WORK INSTRUCTION :: Output should begin at the line holding "any member update" and end at the last line of the entries; print those lines verbatim and no others.

SUPPLIED DATA ::

(** C2, as amended: in the scenario of the specification the fragments keep
    their two leading blanks behind the six blanks of the indentation, so
    every entity line of the document starts with eight blanks. *)
Theorem generate_config_scenario w :
  files w !! Head = Some (lit "A{" ++ [nl]) ->
  files w !! Tail = Some (lit "}" ++ [nl]) ->
  files w !! Template (lit "x") = Some (lit "  x: 1,") ->
  files w !! Template (lit "y") = Some (lit "  y: 2") ->
  generate_config [lit "x"; lit "y"] false None w
  = (Ret tt,
     written ConfigJs
       (lit "A{" ++ nl :: lit "        x: 1," ++ nl :: lit "        y: 2" ++ nl
          :: lit "}" ++ [nl]) w).
Proof.
  intros Hh Ht Hx Hy.
  assert (F : Forall2 (fun m t => files w !! Template m = Some t)
                [lit "x"; lit "y"] [lit "  x: 1,"; lit "  y: 2"])
    by (repeat constructor; assumption).
  unfold generate_config.
  rewrite (io_bind_ret _ _ _ _ _ (exists_some _ _ _ Hh)). cbn [negb].
  rewrite (io_bind_ret _ _ _ _ _ (exists_some _ _ _ Ht)). cbn [negb].
  rewrite (io_bind_ret _ _ _ _ _ (read_text_some _ _ _ Hh)).
  rewrite (io_bind_ret _ _ _ _ _ (add_modules_ok _ _ _ _ _ _ w F)).
  erewrite io_bind_ret; [|reflexivity].
  rewrite (io_bind_ret _ _ _ _ _ (read_text_some _ _ _ Ht)).
  unfold write_text, written.
  match goal with
  | |- (_, World (<[_ := ?a]> _) (_ ++ [Wrote _ ?a]))
       = (_, World (<[_ := ?b]> _) (_ ++ [Wrote _ ?b])) =>
      replace a with b by (vm_compute; reflexivity)
  end.
  reflexivity.
Qed.

Lemma generate_config_scenario_witness :
  generate_config [lit "x"; lit "y"] false None scenario_world
  = (Ret tt,
     written ConfigJs
       (lit "A{" ++ nl :: lit "        x: 1," ++ nl :: lit "        y: 2" ++ nl
          :: lit "}" ++ [nl]) scenario_world).
Proof.
  apply (generate_config_scenario scenario_world); vm_compute; reflexivity.
Defined.

(** C2, as stated, fails: the document of the scenario is not the one with
    six blanks before [x: 1,] and [y: 2]. *)
Lemma generate_config_scenario_not_six_blanks :
  files (snd (generate_config [lit "x"; lit "y"] false None scenario_world))
    !! ConfigJs
  <> Some (lit "A{" ++ nl :: lit "      x: 1," ++ nl :: lit "      y: 2" ++ nl
             :: lit "}" ++ [nl]).
Proof. vm_compute. discriminate. Qed.

Lemma module_entry_with n i use_pages t :
  module_entry n i use_pages t = entry_with t (needs_comma n i use_pages).
Proof. reflexivity. Qed.
#[export] Instance prog_bind_proper :
  Proper (pointwise_relation A (≡) ==> (≡) ==> (≡@{Prog E S B})) mbind.
Proof.
  intros k k' Hk c c' Hc s. unfold mbind, Prog_bind. rewrite (Hc s).
  destruct (c' s) as [s' [a|x]]; [apply Hk|done].
Qed.

#[export] Instance try_except_proper :
  Proper ((≡) ==> pointwise_relation E (≡) ==> (≡@{Prog E S A})) try_except.
Proof.
  intros c c' Hc h h' Hh s. unfold try_except. rewrite (Hc s).
  destruct (c' s) as [s' [a|x]]; [done|apply Hh].
Qed.

Lemma try_except_ret a handler : try_except (mret a) handler ≡ mret a.
Proof. by intros s. Qed.

Lemma try_except_raise x handler : try_except (raise x) handler ≡ handler x.
Proof. by intros s. Qed.

(** A body that does not raise is not handled. *)
Lemma try_except_ok c handler s s' a :
  c s = (s', Ok a) → try_except c handler s = (s', Ok a).
Proof. intros Hc. unfold try_except. by rewrite Hc. Qed.

(** A handler that raises every exception again handles nothing. *)
Lemma try_except_reraise c : try_except c raise ≡ c.
Proof. intros s. unfold try_except. by destruct (c s) as [s' [a|x]]. Qed.

(** A handler whose handlers do not raise does not raise. *)
Lemma try_except_total c handler s :
  (∀ x s', ∃ s'' a, handler x s' = (s'', Ok a)) →
  ∃ s'' a, try_except c handler s = (s'', Ok a).
Proof.
  intros Hh. unfold try_except. destruct (c s) as [s' [a|x]]; [by eauto|apply Hh].
Qed.

End prog_laws.

(** ** Properties a handler keeps

    The rules by which a property kept by every call of a handler is
    kept by the handler: [auto with preserves] applies them along the
    code. *)

Section prog_invariants.
Context {E S : Type}.
Implicit Types (I : S → Prop).

Lemma preserves_ret {A} I (a : A) : preserves I (mret a : Prog E S A).
Proof. by intros s. Qed.

Lemma preserves_raise {A} I (x : E) : preserves I (raise x : Prog E S A).
Proof. by intros s. Qed.

Lemma preserves_lift {A} I (r : result E A) : preserves I (lift r : Prog E S A).
Proof. by intros s. Qed.

Lemma preserves_bind {A B} I (c : Prog E S A) (k : A → Prog E S B) :
  preserves I c → (∀ a, preserves I (k a)) → preserves I (c ≫= k).
Proof.
  intros Hc Hk s Hs. unfold mbind, Prog_bind. specialize (Hc s Hs).
  destruct (c s) as [s' [a|x]]; [by apply Hk|done].
Qed.

Lemma preserves_try_except {A} I (c : Prog E S A) (handler : E → Prog E S A) :
  preserves I c → (∀ x, preserves I (handler x)) → preserves I (try_except c handler).
Proof.
  intros Hc Hh s Hs. unfold try_except. specialize (Hc s Hs).
  destruct (c s) as [s' [a|x]]; [done|by apply Hh].
Qed.

(** A handler that leaves the state alone. *)
Lemma preserves_pure {A} I (c : Prog E S A) : (∀ s, (c s).1 = s) → preserves I c.
Proof. intros Hc s Hs. by rewrite Hc. Qed.

End prog_invariants.

#[export] Hint Resolve preserves_ret preserves_raise preserves_lift preserves_bind
  preserves_try_except : preserves.
(** An update that grants no role of the
    role-to-channel table leaves the bot as it was and starts no task. *)
Theorem enqueue_ignores_unlisted bot before after :
  (∀ r, r ∈ member_roles after → role_in r (member_roles before) = false →
        role_id r ∉ dict_keys (role_to_channel bot)) →
  enqueue bot before after = (bot, false).
Proof. intros Hout. by apply enqueue_noop, to_add_unlisted. Qed.

(** After an update the ids pending for the member
    are those that were pending and those the update grants (in the roles
    after, not in the roles before) that the table lists. *)
Theorem enqueue_pending_ids bot before after i :
  i ∈ role_id <$> queued_roles (role_update_queue (enqueue bot before after).1)
                               (member_id after) ↔
  i ∈ role_id <$> queued_roles (role_update_queue bot) (member_id after) ∨
  (i ∈ role_id <$> member_roles after ∧ (i ∉ role_id <$> member_roles before) ∧
   i ∈ dict_keys (role_to_channel bot)).
Proof.
  pose proof (to_add_ids bot before after i) as Hids. rewrite enqueue_eq.
  destruct (py_truthy _) eqn:Hn; simpl.
  - unfold queued_roles at 1, queue_extend. rewrite lookup_insert_eq. simpl.
    fold (queued_roles (role_update_queue bot) (member_id after)).
    rewrite fmap_app, elem_of_app, Hids.
    destruct (decide (i ∈ role_id <$> queued_roles (role_update_queue bot) (member_id after)));
      naive_solver.
  - apply py_truthy_false in Hn. rewrite Hn in Hids.
    rewrite fmap_nil, elem_of_nil in Hids.
    destruct (decide (i ∈ role_id <$> queued_roles (role_update_queue bot) (member_id after)));
      naive_solver.
Qed.

(** Roles are appended in arrival order: the pending
    list after an update starts with the pending list before it. *)
Lemma enqueue_appends bot before after :
  queued_roles (role_update_queue (enqueue bot before after).1) (member_id after) =
  queued_roles (role_update_queue bot) (member_id after) ++ to_add bot before after.
Proof.
  rewrite enqueue_eq. destruct (py_truthy _) eqn:Hn; simpl.
  - unfold queued_roles at 1, queue_extend. by rewrite lookup_insert_eq.
  - apply py_truthy_false in Hn. by rewrite Hn, app_nil_r.
Qed.

(** Popping a member's list keeps the invariant of
    the queue. *)
Lemma drain_wf bot mid :
  queue_wf bot → queue_wf (drain bot mid).2.
Proof. intros Hwf. by apply map_Forall_delete. Qed.

(** After the pop the member has no entry, the
    roles returned are exactly those that were pending, and every other
    member's list is untouched. *)
Lemma drain_lookup bot mid :
  role_update_queue (drain bot mid).2 !! mid = None ∧
  (drain bot mid).1 = queued_roles (role_update_queue bot) mid ∧
  ∀ mid', mid' ≠ mid →
    role_update_queue (drain bot mid).2 !! mid' = role_update_queue bot !! mid'.
Proof.
  split_and!; [apply lookup_delete_eq|done|].
  intros mid' Hne. by apply lookup_delete_ne.
Qed.

(** ** Conservation: what enters the queue leaves it once *)

Lemma pending_pairs_insert q mid l :
  q !! mid = None →
  pending_pairs (<[mid := l]> q) ≡ₚ ((mid,.) <$> l) ++ pending_pairs q.
Proof. intros Hq. unfold pending_pairs. by rewrite map_to_list_insert. Qed.

Lemma pending_pairs_delete q mid l :
  q !! mid = Some l →
  ((mid,.) <$> l) ++ pending_pairs (delete mid q) ≡ₚ pending_pairs q.
Proof.
  intros Hq. unfold pending_pairs. by rewrite <-(map_to_list_delete q mid l Hq).
Qed.

(** Extending the list of a member adds the roles appended, for that
    member, and nothing else. *)
Lemma pending_pairs_extend q mid unique :
  pending_pairs (queue_extend q mid unique) ≡ₚ
  pending_pairs q ++ ((mid,.) <$> unique).
Proof.
  unfold queue_extend. rewrite <-insert_delete_eq.
  rewrite pending_pairs_insert by apply lookup_delete_eq.
  destruct (q !! mid) as [l|] eqn:Hq; simpl.
  - rewrite <-(pending_pairs_delete q mid l Hq), fmap_app.
    by rewrite <-!(assoc_L (++)), (comm (++) ((mid,.) <$> unique)).
  - by rewrite delete_id, (comm (++)).
Qed.

(** [enqueue] adds to the pending roles exactly the roles [to_add]
    names. *)
Lemma enqueue_conserves bot before after :
  pending_pairs (role_update_queue (enqueue bot before after).1) ≡ₚ
  pending_pairs (role_update_queue bot) ++
  ((member_id after,.) <$> to_add bot before after).
Proof.
  rewrite enqueue_eq. destruct (py_truthy _) eqn:Hu; simpl.
  - apply pending_pairs_extend.
  - apply py_truthy_false in Hu as ->. by rewrite app_nil_r.
Qed.

(** [drain] takes from the pending roles exactly the roles it
    returns. *)
Lemma drain_conserves bot mid :
  ((mid,.) <$> (drain bot mid).1) ++ pending_pairs (role_update_queue (drain bot mid).2) ≡ₚ
  pending_pairs (role_update_queue bot).
Proof.
  unfold drain. simpl. destruct (role_update_queue bot !! mid) as [l|] eqn:Hq; simpl.
  - by apply pending_pairs_delete.
  - by rewrite delete_id.
Qed.

(** C8: [enqueue] and [drain] keep the
    invariant of the queue and leave the role-to-channel table alone: after
    any member update or pop every pending list is still non-empty, holds
    each role id once, and holds only roles of the table. *)
Theorem queue_operations_preserve_wf bot before after mid :
  queue_wf bot →
  queue_wf (enqueue bot before after).1 ∧ queue_wf (drain bot mid).2 ∧
  role_to_channel (enqueue bot before after).1 = role_to_channel bot ∧
  role_to_channel (drain bot mid).2 = role_to_channel bot.
Proof.
  intros Hwf.
  split_and!; [by apply enqueue_wf|by apply drain_wf|apply enqueue_table|done].
Qed.

End queue_properties.

(** ** Witnesses and examples *)

Section queue_witnesses.
#[local] Existing Instance insertion_order_runtime.
Import Sample.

RESPONSE ::
    any member update or pop every pending list is still non-empty, holds
    each role id once, and holds only roles of the table. *)
Theorem queue_operations_preserve_wf bot before after mid :
  queue_wf bot →
  queue_wf (enqueue bot before after).1 ∧ queue_wf (drain bot mid).2 ∧
  role_to_channel (enqueue bot before after).1 = role_to_channel bot ∧
  role_to_channel (drain bot mid).2 = role_to_channel bot.
Proof.
  intros Hwf.
  split_and!; [by apply enqueue_wf|by apply drain_wf|apply enqueue_table|done].
Qed.

End queue_properties.

(** ** Witnesses and examples *)

Section queue_witnesses.
#[local] Existing Instance insertion_order_runtime.
Import Sample.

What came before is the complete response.